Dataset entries
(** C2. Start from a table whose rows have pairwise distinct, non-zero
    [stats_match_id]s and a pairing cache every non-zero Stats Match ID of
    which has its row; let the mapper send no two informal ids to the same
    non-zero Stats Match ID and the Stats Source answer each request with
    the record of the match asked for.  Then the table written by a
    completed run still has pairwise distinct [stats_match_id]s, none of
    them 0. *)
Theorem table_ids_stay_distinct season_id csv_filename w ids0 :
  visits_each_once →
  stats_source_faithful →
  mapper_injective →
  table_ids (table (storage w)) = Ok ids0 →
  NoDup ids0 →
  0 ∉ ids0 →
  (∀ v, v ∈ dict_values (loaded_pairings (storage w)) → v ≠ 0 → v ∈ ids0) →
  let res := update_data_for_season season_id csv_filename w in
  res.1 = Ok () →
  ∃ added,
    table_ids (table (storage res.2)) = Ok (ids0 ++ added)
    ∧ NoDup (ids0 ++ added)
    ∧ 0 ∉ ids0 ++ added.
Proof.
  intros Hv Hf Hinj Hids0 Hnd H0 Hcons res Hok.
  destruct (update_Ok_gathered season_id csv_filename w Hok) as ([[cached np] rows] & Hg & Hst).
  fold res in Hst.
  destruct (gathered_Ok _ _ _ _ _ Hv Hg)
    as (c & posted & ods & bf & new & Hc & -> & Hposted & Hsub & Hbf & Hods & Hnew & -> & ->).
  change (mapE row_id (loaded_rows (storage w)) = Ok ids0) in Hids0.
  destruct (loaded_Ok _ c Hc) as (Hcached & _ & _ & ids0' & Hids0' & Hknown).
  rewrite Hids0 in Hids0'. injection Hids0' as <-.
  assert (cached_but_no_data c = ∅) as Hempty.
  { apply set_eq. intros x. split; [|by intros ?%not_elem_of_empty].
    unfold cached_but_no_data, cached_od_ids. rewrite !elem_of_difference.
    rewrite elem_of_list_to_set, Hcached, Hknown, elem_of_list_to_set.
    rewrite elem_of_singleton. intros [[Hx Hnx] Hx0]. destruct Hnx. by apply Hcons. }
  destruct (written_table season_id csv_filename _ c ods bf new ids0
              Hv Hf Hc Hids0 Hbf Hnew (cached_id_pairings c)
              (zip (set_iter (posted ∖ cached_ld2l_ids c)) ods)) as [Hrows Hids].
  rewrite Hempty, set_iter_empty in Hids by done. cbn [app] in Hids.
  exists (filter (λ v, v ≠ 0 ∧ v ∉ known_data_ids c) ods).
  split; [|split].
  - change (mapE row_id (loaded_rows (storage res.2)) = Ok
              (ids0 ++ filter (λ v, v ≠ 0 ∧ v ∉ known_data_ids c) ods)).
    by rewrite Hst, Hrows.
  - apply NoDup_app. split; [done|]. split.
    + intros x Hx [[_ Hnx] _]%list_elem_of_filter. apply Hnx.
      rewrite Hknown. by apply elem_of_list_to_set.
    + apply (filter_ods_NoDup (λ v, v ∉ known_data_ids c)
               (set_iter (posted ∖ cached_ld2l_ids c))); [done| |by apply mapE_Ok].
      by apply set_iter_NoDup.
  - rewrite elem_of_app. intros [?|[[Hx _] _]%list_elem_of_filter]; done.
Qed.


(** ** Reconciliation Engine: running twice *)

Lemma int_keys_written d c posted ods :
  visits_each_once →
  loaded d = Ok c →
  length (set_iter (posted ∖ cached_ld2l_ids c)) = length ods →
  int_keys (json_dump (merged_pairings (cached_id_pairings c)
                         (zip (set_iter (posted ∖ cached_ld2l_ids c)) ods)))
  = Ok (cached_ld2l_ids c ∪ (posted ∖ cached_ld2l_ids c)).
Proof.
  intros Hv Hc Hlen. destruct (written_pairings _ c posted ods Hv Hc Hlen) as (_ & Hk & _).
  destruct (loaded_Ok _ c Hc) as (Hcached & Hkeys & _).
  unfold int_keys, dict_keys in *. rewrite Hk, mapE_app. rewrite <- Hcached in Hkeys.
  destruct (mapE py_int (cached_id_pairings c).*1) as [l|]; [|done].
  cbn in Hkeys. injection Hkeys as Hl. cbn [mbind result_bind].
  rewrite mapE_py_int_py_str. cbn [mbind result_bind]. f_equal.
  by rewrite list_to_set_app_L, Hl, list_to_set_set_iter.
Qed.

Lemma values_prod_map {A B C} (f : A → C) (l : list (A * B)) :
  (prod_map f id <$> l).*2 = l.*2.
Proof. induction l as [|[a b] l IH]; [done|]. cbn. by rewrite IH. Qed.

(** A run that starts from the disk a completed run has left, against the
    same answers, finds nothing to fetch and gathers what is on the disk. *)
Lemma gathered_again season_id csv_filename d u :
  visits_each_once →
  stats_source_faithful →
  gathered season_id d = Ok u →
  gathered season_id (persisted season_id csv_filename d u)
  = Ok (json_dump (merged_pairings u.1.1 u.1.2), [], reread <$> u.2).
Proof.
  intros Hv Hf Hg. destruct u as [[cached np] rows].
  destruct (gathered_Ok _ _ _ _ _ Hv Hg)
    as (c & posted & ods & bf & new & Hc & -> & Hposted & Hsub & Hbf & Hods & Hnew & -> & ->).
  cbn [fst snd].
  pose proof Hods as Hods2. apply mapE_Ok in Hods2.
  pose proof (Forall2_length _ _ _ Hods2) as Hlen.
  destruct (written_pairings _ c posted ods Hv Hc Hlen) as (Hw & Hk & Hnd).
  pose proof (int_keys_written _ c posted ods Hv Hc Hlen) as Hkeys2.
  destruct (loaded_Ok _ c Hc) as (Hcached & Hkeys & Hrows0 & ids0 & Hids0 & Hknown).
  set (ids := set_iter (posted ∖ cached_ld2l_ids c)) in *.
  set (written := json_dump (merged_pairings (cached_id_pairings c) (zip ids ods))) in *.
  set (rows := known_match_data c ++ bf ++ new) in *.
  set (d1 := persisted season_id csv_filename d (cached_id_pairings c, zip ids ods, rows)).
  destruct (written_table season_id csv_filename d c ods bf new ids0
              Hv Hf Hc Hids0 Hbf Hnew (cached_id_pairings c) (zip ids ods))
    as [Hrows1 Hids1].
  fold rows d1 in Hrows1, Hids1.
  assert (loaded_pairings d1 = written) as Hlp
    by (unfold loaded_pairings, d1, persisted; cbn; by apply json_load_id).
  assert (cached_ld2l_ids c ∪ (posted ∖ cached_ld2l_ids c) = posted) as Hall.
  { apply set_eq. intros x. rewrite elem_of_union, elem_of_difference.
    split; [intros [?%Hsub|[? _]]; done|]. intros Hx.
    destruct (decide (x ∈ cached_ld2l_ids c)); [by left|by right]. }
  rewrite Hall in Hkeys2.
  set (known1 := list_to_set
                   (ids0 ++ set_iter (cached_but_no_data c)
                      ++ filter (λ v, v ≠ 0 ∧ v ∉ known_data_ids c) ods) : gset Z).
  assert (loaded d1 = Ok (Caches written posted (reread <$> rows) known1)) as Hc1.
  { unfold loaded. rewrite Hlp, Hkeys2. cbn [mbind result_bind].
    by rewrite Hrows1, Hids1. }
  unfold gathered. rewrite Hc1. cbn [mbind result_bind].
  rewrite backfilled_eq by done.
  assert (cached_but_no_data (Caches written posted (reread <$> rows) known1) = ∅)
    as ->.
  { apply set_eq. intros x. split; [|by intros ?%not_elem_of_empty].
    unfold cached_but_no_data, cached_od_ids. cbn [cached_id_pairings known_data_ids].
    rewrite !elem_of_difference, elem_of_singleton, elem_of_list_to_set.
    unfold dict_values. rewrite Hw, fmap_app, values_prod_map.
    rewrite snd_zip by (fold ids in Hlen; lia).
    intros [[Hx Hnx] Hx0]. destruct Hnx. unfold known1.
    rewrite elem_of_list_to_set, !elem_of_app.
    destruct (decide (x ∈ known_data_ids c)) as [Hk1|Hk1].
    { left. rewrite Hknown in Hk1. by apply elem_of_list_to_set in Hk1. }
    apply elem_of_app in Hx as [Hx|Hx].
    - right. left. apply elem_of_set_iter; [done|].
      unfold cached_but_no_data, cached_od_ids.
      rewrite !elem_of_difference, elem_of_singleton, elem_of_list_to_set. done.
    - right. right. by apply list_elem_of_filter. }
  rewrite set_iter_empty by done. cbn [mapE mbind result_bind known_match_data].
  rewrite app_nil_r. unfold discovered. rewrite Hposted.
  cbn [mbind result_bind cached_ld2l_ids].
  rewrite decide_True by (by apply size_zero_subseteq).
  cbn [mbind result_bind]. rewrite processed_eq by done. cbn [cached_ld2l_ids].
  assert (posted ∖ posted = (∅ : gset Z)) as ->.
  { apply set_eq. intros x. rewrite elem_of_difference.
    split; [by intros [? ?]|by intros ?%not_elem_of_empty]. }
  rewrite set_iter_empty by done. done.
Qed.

* * *

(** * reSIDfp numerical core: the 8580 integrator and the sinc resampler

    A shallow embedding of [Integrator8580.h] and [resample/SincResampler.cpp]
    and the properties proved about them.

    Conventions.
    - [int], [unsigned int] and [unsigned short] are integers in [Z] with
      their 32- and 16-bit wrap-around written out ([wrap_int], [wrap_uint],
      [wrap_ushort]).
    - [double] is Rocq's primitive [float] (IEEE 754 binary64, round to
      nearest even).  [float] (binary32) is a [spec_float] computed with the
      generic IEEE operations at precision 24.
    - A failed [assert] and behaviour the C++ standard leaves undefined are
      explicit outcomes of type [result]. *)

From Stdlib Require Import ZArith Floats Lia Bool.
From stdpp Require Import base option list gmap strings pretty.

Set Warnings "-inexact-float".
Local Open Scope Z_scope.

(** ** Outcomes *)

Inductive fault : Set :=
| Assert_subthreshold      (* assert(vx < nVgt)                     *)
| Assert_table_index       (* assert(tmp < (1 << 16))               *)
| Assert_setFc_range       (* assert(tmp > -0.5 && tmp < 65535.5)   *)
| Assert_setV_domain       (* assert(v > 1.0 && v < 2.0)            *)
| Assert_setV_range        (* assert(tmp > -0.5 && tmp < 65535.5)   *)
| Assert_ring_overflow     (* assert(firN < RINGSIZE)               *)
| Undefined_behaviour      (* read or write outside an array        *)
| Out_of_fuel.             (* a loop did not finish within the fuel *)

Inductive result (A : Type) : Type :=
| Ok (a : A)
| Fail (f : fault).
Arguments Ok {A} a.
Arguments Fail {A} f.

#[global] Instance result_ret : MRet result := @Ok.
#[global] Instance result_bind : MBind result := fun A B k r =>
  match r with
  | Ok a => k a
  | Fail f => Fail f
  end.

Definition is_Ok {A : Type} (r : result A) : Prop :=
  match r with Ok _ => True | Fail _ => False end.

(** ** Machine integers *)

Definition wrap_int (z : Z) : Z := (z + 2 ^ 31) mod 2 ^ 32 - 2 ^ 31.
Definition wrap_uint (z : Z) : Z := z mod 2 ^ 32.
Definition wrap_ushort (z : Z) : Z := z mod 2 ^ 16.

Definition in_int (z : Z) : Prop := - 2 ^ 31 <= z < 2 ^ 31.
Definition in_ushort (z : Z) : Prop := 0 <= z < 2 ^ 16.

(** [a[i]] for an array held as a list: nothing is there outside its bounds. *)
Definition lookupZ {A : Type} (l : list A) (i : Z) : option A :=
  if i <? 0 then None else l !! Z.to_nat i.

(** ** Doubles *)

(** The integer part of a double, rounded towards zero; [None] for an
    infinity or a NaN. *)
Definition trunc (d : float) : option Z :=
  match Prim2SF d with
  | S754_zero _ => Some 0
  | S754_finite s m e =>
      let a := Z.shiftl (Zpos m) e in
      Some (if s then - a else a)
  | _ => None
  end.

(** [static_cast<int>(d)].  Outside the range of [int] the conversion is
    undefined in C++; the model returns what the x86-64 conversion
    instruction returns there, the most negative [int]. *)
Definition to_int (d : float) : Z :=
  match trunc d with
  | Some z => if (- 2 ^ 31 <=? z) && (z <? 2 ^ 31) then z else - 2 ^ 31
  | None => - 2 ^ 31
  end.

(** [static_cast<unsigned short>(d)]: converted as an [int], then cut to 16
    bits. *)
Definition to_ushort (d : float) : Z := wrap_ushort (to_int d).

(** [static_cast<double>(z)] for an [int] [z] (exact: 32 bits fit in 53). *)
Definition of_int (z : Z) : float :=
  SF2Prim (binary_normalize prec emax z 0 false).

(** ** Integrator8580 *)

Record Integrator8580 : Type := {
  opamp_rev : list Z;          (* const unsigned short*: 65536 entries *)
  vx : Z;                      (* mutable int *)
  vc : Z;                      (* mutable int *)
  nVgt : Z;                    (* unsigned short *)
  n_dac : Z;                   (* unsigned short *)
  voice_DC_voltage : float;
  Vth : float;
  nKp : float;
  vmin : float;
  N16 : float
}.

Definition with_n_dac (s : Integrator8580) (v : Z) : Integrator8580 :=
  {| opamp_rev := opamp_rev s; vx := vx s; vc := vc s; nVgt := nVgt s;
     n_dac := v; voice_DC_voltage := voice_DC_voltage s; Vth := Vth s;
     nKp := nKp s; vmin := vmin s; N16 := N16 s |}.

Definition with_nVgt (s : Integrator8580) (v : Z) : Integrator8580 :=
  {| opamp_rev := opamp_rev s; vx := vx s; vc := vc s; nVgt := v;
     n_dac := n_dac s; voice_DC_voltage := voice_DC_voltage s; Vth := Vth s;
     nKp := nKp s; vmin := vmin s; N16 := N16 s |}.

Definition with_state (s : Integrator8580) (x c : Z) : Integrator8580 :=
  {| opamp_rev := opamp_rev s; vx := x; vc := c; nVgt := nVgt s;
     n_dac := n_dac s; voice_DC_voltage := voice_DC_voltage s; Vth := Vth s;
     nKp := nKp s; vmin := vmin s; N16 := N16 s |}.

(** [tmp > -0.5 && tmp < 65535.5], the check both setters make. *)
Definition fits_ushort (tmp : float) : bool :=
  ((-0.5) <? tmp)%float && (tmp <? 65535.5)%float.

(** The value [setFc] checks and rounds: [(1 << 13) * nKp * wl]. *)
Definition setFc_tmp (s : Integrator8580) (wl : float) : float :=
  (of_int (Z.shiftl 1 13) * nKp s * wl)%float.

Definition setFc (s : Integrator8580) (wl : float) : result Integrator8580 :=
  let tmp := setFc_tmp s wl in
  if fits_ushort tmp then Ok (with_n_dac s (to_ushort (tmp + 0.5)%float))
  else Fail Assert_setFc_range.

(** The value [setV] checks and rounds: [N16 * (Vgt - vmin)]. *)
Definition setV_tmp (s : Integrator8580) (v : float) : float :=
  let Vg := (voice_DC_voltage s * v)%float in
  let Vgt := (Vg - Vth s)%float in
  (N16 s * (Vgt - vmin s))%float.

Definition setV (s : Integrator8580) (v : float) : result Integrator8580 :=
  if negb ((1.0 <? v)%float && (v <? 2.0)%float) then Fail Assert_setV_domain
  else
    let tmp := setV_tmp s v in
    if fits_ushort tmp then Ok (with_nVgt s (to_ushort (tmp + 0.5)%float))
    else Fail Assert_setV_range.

* * *

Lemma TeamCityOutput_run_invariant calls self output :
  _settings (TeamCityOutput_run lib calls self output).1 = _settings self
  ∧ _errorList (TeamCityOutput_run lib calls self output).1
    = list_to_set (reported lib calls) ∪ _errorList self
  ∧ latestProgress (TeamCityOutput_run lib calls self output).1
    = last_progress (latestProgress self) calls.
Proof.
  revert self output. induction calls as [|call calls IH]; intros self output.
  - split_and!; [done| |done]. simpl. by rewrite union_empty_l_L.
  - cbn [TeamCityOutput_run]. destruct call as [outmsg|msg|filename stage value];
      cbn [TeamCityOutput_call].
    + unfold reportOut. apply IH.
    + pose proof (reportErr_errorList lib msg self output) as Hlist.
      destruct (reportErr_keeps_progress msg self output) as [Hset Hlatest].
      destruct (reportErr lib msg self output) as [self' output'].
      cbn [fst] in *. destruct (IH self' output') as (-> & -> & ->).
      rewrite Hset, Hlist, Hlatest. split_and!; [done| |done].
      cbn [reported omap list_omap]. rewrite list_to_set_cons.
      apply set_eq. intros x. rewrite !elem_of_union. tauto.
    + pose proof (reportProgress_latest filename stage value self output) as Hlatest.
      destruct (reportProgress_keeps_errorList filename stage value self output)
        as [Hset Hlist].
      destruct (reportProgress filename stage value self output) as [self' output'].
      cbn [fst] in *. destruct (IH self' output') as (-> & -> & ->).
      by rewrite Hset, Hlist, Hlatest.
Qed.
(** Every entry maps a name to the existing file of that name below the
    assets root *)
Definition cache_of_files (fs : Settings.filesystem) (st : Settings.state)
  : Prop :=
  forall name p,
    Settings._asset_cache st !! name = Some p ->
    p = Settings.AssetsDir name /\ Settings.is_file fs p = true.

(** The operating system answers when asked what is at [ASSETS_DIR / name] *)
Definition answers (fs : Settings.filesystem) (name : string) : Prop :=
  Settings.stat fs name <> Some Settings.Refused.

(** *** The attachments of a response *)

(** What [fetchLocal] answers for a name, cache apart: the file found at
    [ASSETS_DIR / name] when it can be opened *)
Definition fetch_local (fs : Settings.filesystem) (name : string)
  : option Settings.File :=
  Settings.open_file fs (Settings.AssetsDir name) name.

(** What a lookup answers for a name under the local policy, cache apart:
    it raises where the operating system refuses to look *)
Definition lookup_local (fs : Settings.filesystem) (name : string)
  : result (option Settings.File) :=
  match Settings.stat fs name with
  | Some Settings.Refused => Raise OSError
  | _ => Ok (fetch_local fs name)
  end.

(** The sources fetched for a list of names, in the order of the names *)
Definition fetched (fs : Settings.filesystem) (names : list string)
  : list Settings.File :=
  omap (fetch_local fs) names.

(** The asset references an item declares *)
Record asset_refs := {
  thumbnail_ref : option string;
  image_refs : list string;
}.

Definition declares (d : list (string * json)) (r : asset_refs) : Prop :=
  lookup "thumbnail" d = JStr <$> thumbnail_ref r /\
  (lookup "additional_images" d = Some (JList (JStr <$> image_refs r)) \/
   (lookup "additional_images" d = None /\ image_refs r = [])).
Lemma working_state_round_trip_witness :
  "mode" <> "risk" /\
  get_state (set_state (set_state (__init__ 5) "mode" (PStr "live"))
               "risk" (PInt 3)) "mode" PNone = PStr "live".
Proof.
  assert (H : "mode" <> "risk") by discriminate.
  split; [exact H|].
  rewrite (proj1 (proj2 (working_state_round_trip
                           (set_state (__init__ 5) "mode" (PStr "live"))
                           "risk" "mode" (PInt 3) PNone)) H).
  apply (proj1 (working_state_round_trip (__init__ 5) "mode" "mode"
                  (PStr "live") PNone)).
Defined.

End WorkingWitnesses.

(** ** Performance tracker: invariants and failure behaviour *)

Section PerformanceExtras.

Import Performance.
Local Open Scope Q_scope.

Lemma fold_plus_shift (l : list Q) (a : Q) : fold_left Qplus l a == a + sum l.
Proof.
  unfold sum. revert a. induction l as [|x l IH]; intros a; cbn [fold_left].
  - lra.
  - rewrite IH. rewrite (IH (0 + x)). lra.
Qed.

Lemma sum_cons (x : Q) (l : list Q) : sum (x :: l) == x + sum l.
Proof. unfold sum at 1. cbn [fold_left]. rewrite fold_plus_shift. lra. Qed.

- WHAT YOU NEED TO DO
Copy out the lines above exactly, beginning at the one that contains "cbn in Hkeys." and ending at the one that contains "destruct (written_pairings _ c posted ods Hv Hc Hlen) as (Hw".

- EXERCISE ANSWER
  cbn in Hkeys. injection Hkeys as Hl. cbn [mbind result_bind].
  rewrite mapE_py_int_py_str. cbn [mbind result_bind]. f_equal.
  by rewrite list_to_set_app_L, Hl, list_to_set_set_iter.
Qed.

Lemma values_prod_map {A B C} (f : A → C) (l : list (A * B)) :
  (prod_map f id <$> l).*2 = l.*2.
Proof. induction l as [|[a b] l IH]; [done|]. cbn. by rewrite IH. Qed.

(** A run that starts from the disk a completed run has left, against the
    same answers, finds nothing to fetch and gathers what is on the disk. *)
Lemma gathered_again season_id csv_filename d u :
  visits_each_once →
  stats_source_faithful →
  gathered season_id d = Ok u →
  gathered season_id (persisted season_id csv_filename d u)
  = Ok (json_dump (merged_pairings u.1.1 u.1.2), [], reread <$> u.2).
Proof.
  intros Hv Hf Hg. destruct u as [[cached np] rows].
  destruct (gathered_Ok _ _ _ _ _ Hv Hg)
    as (c & posted & ods & bf & new & Hc & -> & Hposted & Hsub & Hbf & Hods & Hnew & -> & ->).
  cbn [fst snd].
  pose proof Hods as Hods2. apply mapE_Ok in Hods2.
  pose proof (Forall2_length _ _ _ Hods2) as Hlen.
  destruct (written_pairings _ c posted ods Hv Hc Hlen) as (Hw & Hk & Hnd).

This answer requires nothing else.